Exhibition curator Peter Eleey’s catalogue essay, “Thursday,” named after a George Brecht event score, reveals that the exhibition title’s original reference predates the American frontier (which he does not mention). “The quick and the dead” derives from the Bible, “referring to all souls, the living and the dead, who would come to be judged by Christ after the end of time.”
So, with some afflatus and even perhaps subtlety, the quick is living and the dead is dead, and time, or the end of time, is in the air. According to the press release, part of the aim of this “experimental exhibition” is to take a pulse on the legacy of conceptual art from the standpoint of the present moment, particularly in relation to “the big questions and deep mysteries in life,” such as “mortality, transience, and the unknown.”

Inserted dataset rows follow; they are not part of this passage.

Lemma restore_ok fs live p im :
  flat_dir p fs → holds fs p = Some im → is_Some (im !! "default") →
  live ≠ [] → nothing_under live fs → (∀ q c, q ∈ ancestors [] live → fs !! q ≠ Some (File c)) →
  take (length p) live ≠ p →
  ∃ b fs', Rocks.restore live p fs = (Ok b, fs') ∧ rrestored b = true ∧ awaits im b.
Proof using All.
  intros [Hdir Hfiles] Him Hdef Hne Hnone Hanc Hlp.
  destruct (make_dirs_ok (ancestors [] live) fs) as (fs1 & E1 & H1fs); [naive_solver|].
  assert (Hlive : fs1 !! live = Some Dir).
  { rewrite H1fs, decide_True; [done|]. by apply (ancestors_self []). }
  assert (Hplive : live ≠ p) by (intros ->; by rewrite firstn_all in Hlp).
  assert (Hsub : ∀ n, p ++ [n] ∉ ancestors [] live).
  { intros n [Hq _]%ancestors_prefix. cbn in Hq. by apply prefix_app_take in Hq. }
  assert (Hpn : ∀ n, fs1 !! (p ++ [n]) = fs !! (p ++ [n])) by by intros n; rewrite H1fs, decide_False by apply Hsub.
  assert (Hpdir : fs1 !! p = Some Dir) by (rewrite H1fs; by case_decide).
  assert (Hln : ∀ n, fs1 !! (live ++ [n]) = None).
  { intros n. rewrite H1fs, decide_False; [by apply Hnone; rewrite take_app_length|].
    intros Hin%ancestors_length. rewrite length_app in Hin. cbn in Hin. lia. }
  destruct (read_dir_ok live fs1 Hlive) as (entries0 & Er0 & Hent0).
  assert (entries0 = []) as ->.
  { destruct entries0 as [|[n node] l]; [done|]. assert (fs1 !! (live ++ [n]) = Some node) as Hc by (apply Hent0; left).
    by rewrite Hln in Hc. }
  destruct (read_dir_ok p fs1 Hpdir) as (entries & Er & Hent).
  destruct (copy_entries_ok live p entries fs1 Hne Hplive Hlive) as (fs2 & E2 & Hin & Hout).
  { intros n node Hn%Hent. rewrite Hpn in Hn. destruct (Hfiles _ _ Hn) as [Hq|(n' & c & Hq & ->)].
    - by rewrite take_app_length.
    - apply (f_equal length) in Hq. rewrite length_app in Hq. cbn in Hq. lia.
    - exists c. split; [done|]. by rewrite Hpn. }
  { intros n. by rewrite Hln. }
  assert (Hfile : ∀ n, file_at live fs2 n = file_at p fs n).
  { intros n. unfold file_at. rewrite Hin, Hpn, Hln. case_decide as Hd; [done|].
    destruct (fs !! (p ++ [n])) as [node|] eqn:En; [|done]. destruct Hd. apply list_elem_of_fmap. exists (n, node).
    split; [done|]. apply Hent. by rewrite Hpn. }
  assert (Hlive2 : fs2 !! live = Some Dir).
  { rewrite Hout; [done|]. intros n E%(f_equal length). rewrite length_app in E. cbn in E. lia. }
  destruct (create_ok fs2 live im) as (b & fs3 & U & Ec & HU & Hpath & Hdisk & Hinner); [done| |done|].
  { by rewrite (holds_copy Db fs p fs2 live). }
  exists (MkRocks (inner b) (rpath b) true (rdisk b)), fs3. split; [|split; [done|]].
  - unfold Rocks.restore. erewrite bind_ok by exact E1. erewrite bind_ok by exact Er0. cbv beta iota.
    erewrite bind_ok by exact Er. erewrite bind_ok by exact E2. by erewrite bind_ok by exact Ec.
  - exists U. split; [done|]. cbn. case_decide; [done|]. destruct Hinner as [<- Hi]. rewrite Hpath, Hdisk.
    split; [done|]. split; [|done]. by rewrite (holds_copy Db fs p fs3 live).
Qed.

Yet with its dim lighting and doleful atmosphere, along with some of its devastating juxtapositions, this is a show that dramatizes the melancholy of its mise-en-scène. Death trumps. By staging the exhibition in this way, Eleey—who joined the Walker in 2007 from Creative Time in New York—makes it self-reflexively clear that he’s concerned with the museum’s relationship to the vitality of the artworks that are guarded within it, an inquiry emboldened by two excellent essays included in the catalogue: the dialectical “Valéry, Proust, Museum,” by Theodor Adorno, and “What Is a Museum?”—a knockout conversation between Robert Smithson and Allan Kaprow (both published in English in 1967).
*
Having just arrived, here we are, walking down the first corridor of the show, heading toward the On Kawara painting that makes us wonder if he’s still alive, if he’s painting today’s date, if he’s painting right now. Turning the corner to the right, we see a pedestal lit softly, on top of which sits a metal box with a switch, just a little thing in a vitrine: a piece of junk.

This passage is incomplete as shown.